Your task is to copy the lines of the data below from the line holding "Definition gate_open (p" through the line holding "(Hcfg : config_ok config).", inclusive, exactly and with nothing added.

» **Data entries**:

- - - - -

Lemma build_cyclic_wp p : ok p → isdu_op (p_isdu p) = IOLINK_MASTER_ISDU_OP_NONE →
  wp build_cyclic_frame (fun len p' => len = zlen (cyclic_frame p) ∧
    ∃ tx, p' = p <| p_tx_buf := tx |> ∧ slice tx 0 len = Some (cyclic_frame p)) p.
Proof.
  intros Hp Hop. destruct (split_tx_buf p Hp) as (x0 & x1 & a & b & c & Heq & Ha & Hb & Hbc & Hpl).
  apply wp_bind, wp_get. cbv zeta. rewrite cyclic_mc, law_header_len, Heq.
  apply wp_bind. eapply wp_mem; [apply wr_mc|]. apply wp_bind. eapply wp_mem; [apply wr_ckt|].
  apply wp_bind. eapply wp_mem; [by apply copy_pd_split|]. rewrite <- Hbc.
  set (pd := take _ (p_pd_out p)) in *.
  assert (2 + p_pd_out_len p = zlen ([0; 0] ++ pd)) as Hpos by (rewrite zlen_app; change (zlen [0; 0]) with 2; lia).
  assert ([0; 0] ++ pd ++ b ++ c = ([0; 0] ++ pd) ++ (b ++ c) ++ []) as Hcut
    by (by rewrite app_nil_r, <- !app_assoc).
  apply wp_bind. eapply wp_mem; [rewrite Hpos, Hcut; apply slice_app|].
  apply wp_bind, wp_zoom. rewrite <- Hb. eapply wp_mono; [by apply fill_od_none|].
  intros r s [-> ->]. cbn [from_option]; unfold id.
  apply wp_bind. eapply wp_mem.
  { rewrite Hpos, Hcut. apply blit_app. rewrite !zlen_app, zlen_zeros; [done|apply zlen_nonneg]. }
  rewrite app_nil_r, <- app_assoc. apply wp_bind. eapply wp_mem; [apply wr_ckt|].
  set (t := iolink_master_ckt_type_bits _).
  assert (cyclic_body p = pd ++ zeros (zlen b)) as Hbody by (unfold cyclic_body; by rewrite Hb).
  assert (2 + p_pd_out_len p + zlen b = 2 + zlen (cyclic_body p)) as Hlen.
  { rewrite Hbody, zlen_app, zlen_zeros by apply zlen_nonneg. lia. }
  apply wp_bind. eapply wp_mem.
  { rewrite Hlen, (app_assoc pd), <- Hbody. apply fold_checksum_split, type_bits_u8. }
  fold (cyclic_frame p). rewrite Hlen.
  apply wp_bind, wp_assign, wp_ret. split; [unfold cyclic_frame, mseq_frame; rewrite !zlen_cons; lia|].
  eexists. split; [by destruct p|].
  replace (2 + zlen (cyclic_body p)) with (zlen (cyclic_frame p)) by (unfold cyclic_frame, mseq_frame; rewrite !zlen_cons; lia).
  exact (slice_app [] (cyclic_frame p) c).
Qed.
End build.

(** An observation of the port, kept by an operation on the port alone. *)
Lemma keeps_on_port {F B} (g : iolink_master_port_state_t → F) (m : M iolink_master_port_state_t B) :
  keeps g m → keeps (fun w => g (w_port w)) (zoom w_port m).
Proof. intros Hm. by apply (keeps_zoom_inner _ w_port g). Qed.
(** ** A tick in OPERATE *)

(** [T_DMT] and [T_DWU] are over. *)
Definition gate_open (p : iolink_master_port_state_t) (now : Z) : Prop :=
  p_send_ready_valid p && (now <? p_send_ready_at_100us p) = false.

Section cyclic.
Context {IO : Iolinki} {laws : IolinkiLaws IO}.
Context (phy : iolink_phy_api_t) (config : iolink_master_config_t) (Hcfg : config_ok config).
Context (T : list Z → (list io → Prop) → list io → Prop) (W : (list io → Prop) → list io → Prop).
Context (Hcar : carrier phy config T W).
Notation ok := (port_ok phy config).
Implicit Types (p : iolink_master_port_state_t) (w : world).

(** The reply to a frame that starts with MC. *)
Lemma expects_od_slice tx len frame : slice tx 0 len = Some frame → frame ≠ [] →
  expects_od tx = expects_od frame.
Proof.
  unfold slice. intros Hs Hne. destruct (_ && _) in Hs; [|done]. injection Hs as <-.
  rewrite drop_0 in *. destruct tx as [|x tx]; [by rewrite take_nil in *|].
  by destruct (Z.to_nat len).
Qed.

(** The cyclic M-sequence on a link that takes it. *)
Lemma cyclic_process K w :
  ok (w_port w) → no_service (w_port w) → type0_operate (w_port w) = false →
  T (cyclic_frame (w_port w)) K (w_io w) →
  wp process_operate (fun _ w' => K (w_io w') ∧
    ∃ tx, w_port w' = w_port w <| p_tx_buf := tx |> <| p_rx_od_expected := false |>
      <| p_cycle_count := u32 (p_cycle_count (w_port w) + 1) |>) w.
Proof.
  intros Hok Hno Ht0 HT. unfold process_operate.
  apply wp_bind. eapply wp_mono; [apply send_event_none, Hno|]. intros ? ? [-> ->].
  apply wp_bind. eapply wp_mono; [by apply send_isdu_none|]. intros ? w1 (-> & Hw1 & Hio1).
  apply wp_bind, wp_gets. rewrite Hw1, Ht0. apply wp_bind, wp_zoom. rewrite Hw1.
  eapply wp_mono.
  { apply wp_and; [apply (build_cyclic_wp phy config); [exact Hcfg|exact Hok|apply Hno]|].
    apply (build_cyclic_frame_builds phy config Hcfg); exact Hok. }
  intros len p2 [(Hlen & tx & Hp2 & Hs) [Hok2 Hr]].
  assert (p_tx_buf p2 = tx) as Htx by (by rewrite Hp2).
  apply wp_bind. eapply wp_mono.
  { apply (send_tx_buf_carried phy config _ _ Hcar len (cyclic_frame (w_port w)) K); [exact Hok2| |].
    - cbn [w_port set]. by rewrite Htx.
    - cbn [w_io set]. by rewrite Hio1. }
  intros sent w3 (-> & HK & Hw3). cbn [w_port set] in Hw3. cbn [when].
  assert (expects_od tx = false) as Hexp.
  { rewrite (expects_od_slice _ _ _ Hs) by done. unfold expects_od. cbn. by rewrite Z.land_0_l. }
  unfold count_cycle. apply wp_zoom, wp_bind, wp_get, wp_assign. split; [done|].
  exists tx. cbn. by rewrite Hw3, Htx, Hexp, Hp2.
Qed.
End cyclic.

Section tick.
Context {IO : Iolinki} {laws : IolinkiLaws IO}.
Context (phy : iolink_phy_api_t) (config : iolink_master_config_t) (Hcfg : config_ok config)
  (Hcoop : cooperative phy config).
Notation ok := (port_ok phy config).
Implicit Types (p : iolink_master_port_state_t) (w : world).

(** What a tick at [now] leaves behind when the exchange took place. *)
Definition exchanged now p p' : Prop :=
  p_state p' = p_state p ∧ p_cycle_count p' = u32 (p_cycle_count p + 1) ∧
  p_awaiting_response p' = true ∧ p_cycle_timer_valid p' = true ∧
  p_last_cycle_start_100us p' = now ∧
  (∃ timeout, iolink_master_response_timeout_100us p = Some timeout ∧
     p_response_deadline_100us p' = u32 (now + timeout)) ∧
  diag_last_cycle_jitter_100us (p_diagnostics p') = iolink_master_cycle_jitter_at p now ∧
  diag_cycle_slips (p_diagnostics p') =
    (if iolink_master_cycle_slipped_at p now then u32 (diag_cycle_slips (p_diagnostics p) + 1)
     else diag_cycle_slips (p_diagnostics p)).

(** Counting up moves a 32-bit counter. *)
Lemma u32_moves n : u32 (n + 1) ≠ n.
Proof.
  unfold u32. intros He. pose proof (Z.mod_pos_bound (n + 1) 4294967296 ltac:(lia)).
  destruct (decide (n = 4294967295)) as [->|Hm]; [done|]. rewrite Z.mod_small in He; lia.
Qed.

(** The bookkeeping of a cycle that was sent: the diagnostics but for the retries, the
    cycle timer and the deadline. *)
Lemma record_cycle_wp now w : ok (w_port w) →
  wp (tick_record_cycle now) (fun _ w' => w_io w' = w_io w ∧ ∃ d timeout,
    iolink_master_response_timeout_100us (w_port w) = Some timeout ∧
    w_port w' = w_port w <| p_diagnostics := d |> <| p_last_cycle_start_100us := now |>
      <| p_response_deadline_100us := u32 (now + timeout) |> <| p_cycle_timer_valid := true |>
      <| p_awaiting_response := true |> ∧
    diag_last_cycle_jitter_100us d = iolink_master_cycle_jitter_at (w_port w) now ∧
    diag_cycle_slips d = (if iolink_master_cycle_slipped_at (w_port w) now
      then u32 (diag_cycle_slips (p_diagnostics (w_port w)) + 1)
      else diag_cycle_slips (p_diagnostics (w_port w))) ∧
    diag_rx_retry_count d = diag_rx_retry_count (p_diagnostics (w_port w))) w.
Proof.
  intros Hok. destruct (response_timeout_ok phy config _ Hok) as [t Ht].
  unfold tick_record_cycle. apply wp_bind, wp_gets. cbv zeta. apply wp_bind.
  set (j := iolink_master_cycle_jitter_at _ _). set (s := iolink_master_cycle_slipped_at _ _).
  eapply (wp_mono _ (fun _ w1 => w_io w1 = w_io w ∧ ∃ d, w_port w1 = w_port w <| p_diagnostics := d |> ∧
    diag_cycle_slips d = (if s then u32 (diag_cycle_slips (p_diagnostics (w_port w)) + 1)
      else diag_cycle_slips (p_diagnostics (w_port w))) ∧
    diag_rx_retry_count d = diag_rx_retry_count (p_diagnostics (w_port w)))).
  { apply wp_when; intros Hs; rewrite Hs.
    - unfold count_up. apply wp_zoom, wp_zoom, wp_bind, wp_get, wp_assign. split; [done|]. by eexists.
    - split; [done|]. exists (p_diagnostics (w_port w)). split; [|done]. by destruct (w_port w). }
  intros ? w1 (Hio & d & Hw1 & Hd & Hr). apply wp_zoom, wp_bind, wp_zoom, wp_bind, wp_assign, wp_bind, wp_get.
  eapply (wp_mono _ (fun _ d' => diag_last_cycle_jitter_100us d' = j ∧ diag_cycle_slips d' = diag_cycle_slips d ∧
    diag_rx_retry_count d' = diag_rx_retry_count d)).
  { rewrite Hw1. apply wp_when; intros Hm; [apply wp_assign|]; done. }
  intros ? d' (Hj & Hsl & Hr'). apply wp_bind, wp_assign, wp_bind, wp_get, wp_bind.
  eapply wp_mem; [rewrite Hw1; exact Ht|]. apply wp_bind, wp_assign, wp_bind, wp_assign, wp_assign.
  split; [done|]. exists d', t. rewrite Hw1. split_and!; try done; congruence.
Qed.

- - - - -

» **Answer box**:
Definition gate_open (p : iolink_master_port_state_t) (now : Z) : Prop :=
  p_send_ready_valid p && (now <? p_send_ready_at_100us p) = false.

Section cyclic.
Context {IO : Iolinki} {laws : IolinkiLaws IO}.
Context (phy : iolink_phy_api_t) (config : iolink_master_config_t) (Hcfg : config_ok config).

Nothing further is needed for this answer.